Segment Start: AVAILABLE DATA

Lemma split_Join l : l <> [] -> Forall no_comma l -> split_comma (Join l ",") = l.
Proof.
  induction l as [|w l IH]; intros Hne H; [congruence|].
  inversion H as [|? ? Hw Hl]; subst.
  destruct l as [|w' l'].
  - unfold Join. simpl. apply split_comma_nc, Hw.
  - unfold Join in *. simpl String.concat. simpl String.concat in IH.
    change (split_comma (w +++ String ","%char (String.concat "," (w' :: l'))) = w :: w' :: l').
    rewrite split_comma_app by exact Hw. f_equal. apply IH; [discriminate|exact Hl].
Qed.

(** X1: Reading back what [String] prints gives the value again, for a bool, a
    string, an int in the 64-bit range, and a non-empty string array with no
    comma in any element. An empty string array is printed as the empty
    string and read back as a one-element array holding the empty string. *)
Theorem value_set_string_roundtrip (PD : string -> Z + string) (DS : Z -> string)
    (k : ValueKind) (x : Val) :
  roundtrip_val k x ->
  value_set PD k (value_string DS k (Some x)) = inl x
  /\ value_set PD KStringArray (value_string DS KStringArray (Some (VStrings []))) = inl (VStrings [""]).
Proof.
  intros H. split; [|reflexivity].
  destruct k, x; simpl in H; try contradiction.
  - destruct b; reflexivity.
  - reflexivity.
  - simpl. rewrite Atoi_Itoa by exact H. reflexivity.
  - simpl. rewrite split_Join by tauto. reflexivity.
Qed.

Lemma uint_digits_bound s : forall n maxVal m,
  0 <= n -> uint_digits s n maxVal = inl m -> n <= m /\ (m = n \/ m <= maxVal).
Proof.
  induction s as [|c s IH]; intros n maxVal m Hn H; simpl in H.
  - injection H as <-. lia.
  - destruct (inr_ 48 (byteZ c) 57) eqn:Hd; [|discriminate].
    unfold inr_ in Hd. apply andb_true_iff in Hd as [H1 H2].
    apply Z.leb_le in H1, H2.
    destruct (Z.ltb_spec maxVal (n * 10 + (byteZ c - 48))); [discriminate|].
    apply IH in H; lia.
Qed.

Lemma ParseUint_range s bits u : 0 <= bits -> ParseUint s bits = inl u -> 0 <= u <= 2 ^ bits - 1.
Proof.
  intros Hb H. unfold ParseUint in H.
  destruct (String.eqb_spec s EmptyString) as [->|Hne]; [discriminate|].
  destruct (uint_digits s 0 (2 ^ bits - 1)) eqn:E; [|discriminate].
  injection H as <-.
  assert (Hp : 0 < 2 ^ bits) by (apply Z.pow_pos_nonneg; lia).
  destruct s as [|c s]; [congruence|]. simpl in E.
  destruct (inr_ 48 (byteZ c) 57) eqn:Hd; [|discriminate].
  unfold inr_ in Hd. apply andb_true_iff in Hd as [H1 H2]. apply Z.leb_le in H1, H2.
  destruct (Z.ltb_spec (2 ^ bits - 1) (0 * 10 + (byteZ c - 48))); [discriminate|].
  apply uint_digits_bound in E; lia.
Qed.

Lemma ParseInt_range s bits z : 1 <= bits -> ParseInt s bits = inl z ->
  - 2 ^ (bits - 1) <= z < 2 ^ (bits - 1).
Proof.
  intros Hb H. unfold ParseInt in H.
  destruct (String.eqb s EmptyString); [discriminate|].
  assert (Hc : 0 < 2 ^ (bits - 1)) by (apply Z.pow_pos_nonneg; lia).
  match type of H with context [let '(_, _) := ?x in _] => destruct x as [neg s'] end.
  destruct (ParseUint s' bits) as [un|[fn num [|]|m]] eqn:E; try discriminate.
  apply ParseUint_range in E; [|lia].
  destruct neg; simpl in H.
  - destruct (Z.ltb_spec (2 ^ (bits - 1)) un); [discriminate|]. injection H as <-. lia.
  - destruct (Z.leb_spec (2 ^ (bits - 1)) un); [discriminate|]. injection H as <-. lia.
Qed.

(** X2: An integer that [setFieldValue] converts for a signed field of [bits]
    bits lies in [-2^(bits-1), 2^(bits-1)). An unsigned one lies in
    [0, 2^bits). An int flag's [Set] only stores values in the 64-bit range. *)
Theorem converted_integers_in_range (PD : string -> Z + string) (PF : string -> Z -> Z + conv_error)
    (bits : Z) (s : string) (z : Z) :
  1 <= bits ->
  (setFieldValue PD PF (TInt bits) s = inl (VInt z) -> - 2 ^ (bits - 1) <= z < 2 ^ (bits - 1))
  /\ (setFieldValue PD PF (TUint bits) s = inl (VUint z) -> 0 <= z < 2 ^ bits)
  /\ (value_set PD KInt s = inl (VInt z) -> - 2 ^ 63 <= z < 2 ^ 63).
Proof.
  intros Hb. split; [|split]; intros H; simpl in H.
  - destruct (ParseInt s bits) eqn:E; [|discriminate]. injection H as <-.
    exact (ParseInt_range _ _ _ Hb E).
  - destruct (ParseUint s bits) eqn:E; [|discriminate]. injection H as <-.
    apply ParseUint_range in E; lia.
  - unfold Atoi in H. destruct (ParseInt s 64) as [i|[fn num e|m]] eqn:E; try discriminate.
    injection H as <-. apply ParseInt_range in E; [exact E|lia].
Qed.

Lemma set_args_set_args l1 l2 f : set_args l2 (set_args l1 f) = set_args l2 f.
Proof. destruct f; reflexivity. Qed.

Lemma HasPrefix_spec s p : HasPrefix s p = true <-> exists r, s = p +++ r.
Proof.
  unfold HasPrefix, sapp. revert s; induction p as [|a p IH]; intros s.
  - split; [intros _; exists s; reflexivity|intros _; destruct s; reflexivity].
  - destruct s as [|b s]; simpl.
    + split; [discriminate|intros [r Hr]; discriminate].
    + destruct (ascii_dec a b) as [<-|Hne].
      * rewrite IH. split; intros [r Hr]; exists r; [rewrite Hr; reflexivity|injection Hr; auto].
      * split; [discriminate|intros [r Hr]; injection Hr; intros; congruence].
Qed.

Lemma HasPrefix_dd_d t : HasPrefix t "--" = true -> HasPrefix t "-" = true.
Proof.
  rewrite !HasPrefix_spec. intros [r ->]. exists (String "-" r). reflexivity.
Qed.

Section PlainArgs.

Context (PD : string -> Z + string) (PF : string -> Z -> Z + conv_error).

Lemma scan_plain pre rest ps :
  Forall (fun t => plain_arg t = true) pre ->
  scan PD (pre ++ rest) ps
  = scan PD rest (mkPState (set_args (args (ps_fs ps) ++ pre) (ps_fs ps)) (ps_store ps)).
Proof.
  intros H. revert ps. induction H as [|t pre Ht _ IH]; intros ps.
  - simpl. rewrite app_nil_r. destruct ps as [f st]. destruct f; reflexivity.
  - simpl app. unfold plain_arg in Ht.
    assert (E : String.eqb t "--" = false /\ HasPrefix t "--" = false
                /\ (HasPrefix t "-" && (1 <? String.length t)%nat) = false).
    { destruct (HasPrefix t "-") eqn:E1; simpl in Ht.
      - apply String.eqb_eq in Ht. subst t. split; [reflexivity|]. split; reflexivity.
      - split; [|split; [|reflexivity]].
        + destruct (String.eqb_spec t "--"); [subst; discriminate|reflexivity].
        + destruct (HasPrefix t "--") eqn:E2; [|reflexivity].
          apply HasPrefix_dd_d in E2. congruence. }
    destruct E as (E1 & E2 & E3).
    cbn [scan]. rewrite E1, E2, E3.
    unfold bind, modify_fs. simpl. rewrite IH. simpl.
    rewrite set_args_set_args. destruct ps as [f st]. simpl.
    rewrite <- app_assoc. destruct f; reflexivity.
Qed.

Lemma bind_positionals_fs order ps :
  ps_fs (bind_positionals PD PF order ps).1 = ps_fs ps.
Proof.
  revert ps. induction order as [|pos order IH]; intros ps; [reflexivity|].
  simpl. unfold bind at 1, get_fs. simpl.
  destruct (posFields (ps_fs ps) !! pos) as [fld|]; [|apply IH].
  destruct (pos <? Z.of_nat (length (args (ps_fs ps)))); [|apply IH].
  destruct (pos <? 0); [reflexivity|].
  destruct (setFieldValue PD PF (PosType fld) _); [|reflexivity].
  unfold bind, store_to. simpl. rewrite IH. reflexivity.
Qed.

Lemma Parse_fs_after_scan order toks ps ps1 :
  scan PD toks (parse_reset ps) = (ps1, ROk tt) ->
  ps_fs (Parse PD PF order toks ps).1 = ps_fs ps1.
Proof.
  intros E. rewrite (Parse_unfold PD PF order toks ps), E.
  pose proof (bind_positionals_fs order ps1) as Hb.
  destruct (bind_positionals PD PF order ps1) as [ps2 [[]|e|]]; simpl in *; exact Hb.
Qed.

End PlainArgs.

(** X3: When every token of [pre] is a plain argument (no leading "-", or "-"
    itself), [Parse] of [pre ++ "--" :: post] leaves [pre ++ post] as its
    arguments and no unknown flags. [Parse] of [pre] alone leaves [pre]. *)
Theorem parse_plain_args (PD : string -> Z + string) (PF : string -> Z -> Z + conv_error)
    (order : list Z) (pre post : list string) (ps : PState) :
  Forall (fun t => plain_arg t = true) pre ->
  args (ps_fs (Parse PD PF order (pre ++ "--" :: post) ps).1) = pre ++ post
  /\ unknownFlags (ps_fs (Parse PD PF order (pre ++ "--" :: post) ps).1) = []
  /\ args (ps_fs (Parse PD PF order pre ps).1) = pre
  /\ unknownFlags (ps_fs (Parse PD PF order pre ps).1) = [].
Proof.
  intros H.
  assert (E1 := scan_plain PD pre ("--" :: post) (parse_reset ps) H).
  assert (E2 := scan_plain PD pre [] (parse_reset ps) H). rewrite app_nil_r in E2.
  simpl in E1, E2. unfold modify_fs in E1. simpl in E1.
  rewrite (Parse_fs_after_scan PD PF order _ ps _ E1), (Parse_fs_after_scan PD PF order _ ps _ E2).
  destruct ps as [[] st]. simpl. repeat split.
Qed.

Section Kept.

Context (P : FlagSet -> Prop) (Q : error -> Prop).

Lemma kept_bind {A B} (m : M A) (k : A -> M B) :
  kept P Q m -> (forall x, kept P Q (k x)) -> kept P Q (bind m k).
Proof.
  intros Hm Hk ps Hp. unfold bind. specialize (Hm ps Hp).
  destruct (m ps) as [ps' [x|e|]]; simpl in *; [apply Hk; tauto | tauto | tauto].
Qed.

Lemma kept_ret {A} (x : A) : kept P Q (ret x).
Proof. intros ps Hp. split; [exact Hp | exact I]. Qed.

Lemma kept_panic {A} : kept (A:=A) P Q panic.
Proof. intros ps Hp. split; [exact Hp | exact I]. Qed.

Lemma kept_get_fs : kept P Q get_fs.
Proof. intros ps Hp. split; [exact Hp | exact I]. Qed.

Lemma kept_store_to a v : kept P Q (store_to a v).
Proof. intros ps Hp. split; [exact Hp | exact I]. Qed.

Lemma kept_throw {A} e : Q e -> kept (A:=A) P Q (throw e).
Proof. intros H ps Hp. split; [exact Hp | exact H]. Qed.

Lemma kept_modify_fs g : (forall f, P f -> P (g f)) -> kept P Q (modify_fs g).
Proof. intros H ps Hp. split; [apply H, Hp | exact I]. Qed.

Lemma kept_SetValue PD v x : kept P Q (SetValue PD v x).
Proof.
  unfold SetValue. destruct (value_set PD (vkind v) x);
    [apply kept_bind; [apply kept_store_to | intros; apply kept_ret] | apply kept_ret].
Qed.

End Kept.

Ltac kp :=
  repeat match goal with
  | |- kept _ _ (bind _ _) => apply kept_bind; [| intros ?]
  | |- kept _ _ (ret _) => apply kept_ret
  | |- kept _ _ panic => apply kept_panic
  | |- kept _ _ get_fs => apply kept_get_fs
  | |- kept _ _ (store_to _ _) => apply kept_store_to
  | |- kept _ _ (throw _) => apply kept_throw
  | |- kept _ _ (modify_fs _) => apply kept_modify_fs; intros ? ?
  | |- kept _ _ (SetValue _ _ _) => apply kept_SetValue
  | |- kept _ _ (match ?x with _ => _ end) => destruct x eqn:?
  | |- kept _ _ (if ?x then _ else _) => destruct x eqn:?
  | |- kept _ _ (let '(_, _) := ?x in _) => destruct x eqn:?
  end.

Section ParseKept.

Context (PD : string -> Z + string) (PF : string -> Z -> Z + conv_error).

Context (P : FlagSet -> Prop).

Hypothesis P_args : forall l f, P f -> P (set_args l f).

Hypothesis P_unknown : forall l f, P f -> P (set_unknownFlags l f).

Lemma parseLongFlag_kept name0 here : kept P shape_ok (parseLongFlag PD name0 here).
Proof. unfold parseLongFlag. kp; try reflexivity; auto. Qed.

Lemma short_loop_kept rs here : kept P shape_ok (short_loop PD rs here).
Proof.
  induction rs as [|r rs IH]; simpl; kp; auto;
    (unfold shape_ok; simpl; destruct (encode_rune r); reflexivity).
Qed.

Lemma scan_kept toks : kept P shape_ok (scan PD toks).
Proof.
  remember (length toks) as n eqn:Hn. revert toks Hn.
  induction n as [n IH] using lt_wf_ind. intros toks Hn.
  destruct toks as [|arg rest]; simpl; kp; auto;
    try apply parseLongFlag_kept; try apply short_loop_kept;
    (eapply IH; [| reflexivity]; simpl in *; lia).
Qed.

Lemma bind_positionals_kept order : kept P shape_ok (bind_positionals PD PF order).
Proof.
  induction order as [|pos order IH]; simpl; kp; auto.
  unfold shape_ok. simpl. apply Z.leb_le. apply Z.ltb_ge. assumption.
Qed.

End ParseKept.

Segment End: AVAILABLE DATA

## WORK TASK
Reproduce the entries exactly, starting at their first line and stopping after the line with "Lemma uint_digits_bound s".

## FINISHED EXERCISE
Lemma split_Join l : l <> [] -> Forall no_comma l -> split_comma (Join l ",") = l.
Proof.
  induction l as [|w l IH]; intros Hne H; [congruence|].
  inversion H as [|? ? Hw Hl]; subst.
  destruct l as [|w' l'].
  - unfold Join. simpl. apply split_comma_nc, Hw.
  - unfold Join in *. simpl String.concat. simpl String.concat in IH.
    change (split_comma (w +++ String ","%char (String.concat "," (w' :: l'))) = w :: w' :: l').
    rewrite split_comma_app by exact Hw. f_equal. apply IH; [discriminate|exact Hl].
Qed.

(** X1: Reading back what [String] prints gives the value again, for a bool, a
    string, an int in the 64-bit range, and a non-empty string array with no
    comma in any element. An empty string array is printed as the empty
    string and read back as a one-element array holding the empty string. *)
Theorem value_set_string_roundtrip (PD : string -> Z + string) (DS : Z -> string)
    (k : ValueKind) (x : Val) :
  roundtrip_val k x ->
  value_set PD k (value_string DS k (Some x)) = inl x
  /\ value_set PD KStringArray (value_string DS KStringArray (Some (VStrings []))) = inl (VStrings [""]).
Proof.
  intros H. split; [|reflexivity].
  destruct k, x; simpl in H; try contradiction.
  - destruct b; reflexivity.
  - reflexivity.
  - simpl. rewrite Atoi_Itoa by exact H. reflexivity.
  - simpl. rewrite split_Join by tauto. reflexivity.
Qed.

Lemma uint_digits_bound s : forall n maxVal m,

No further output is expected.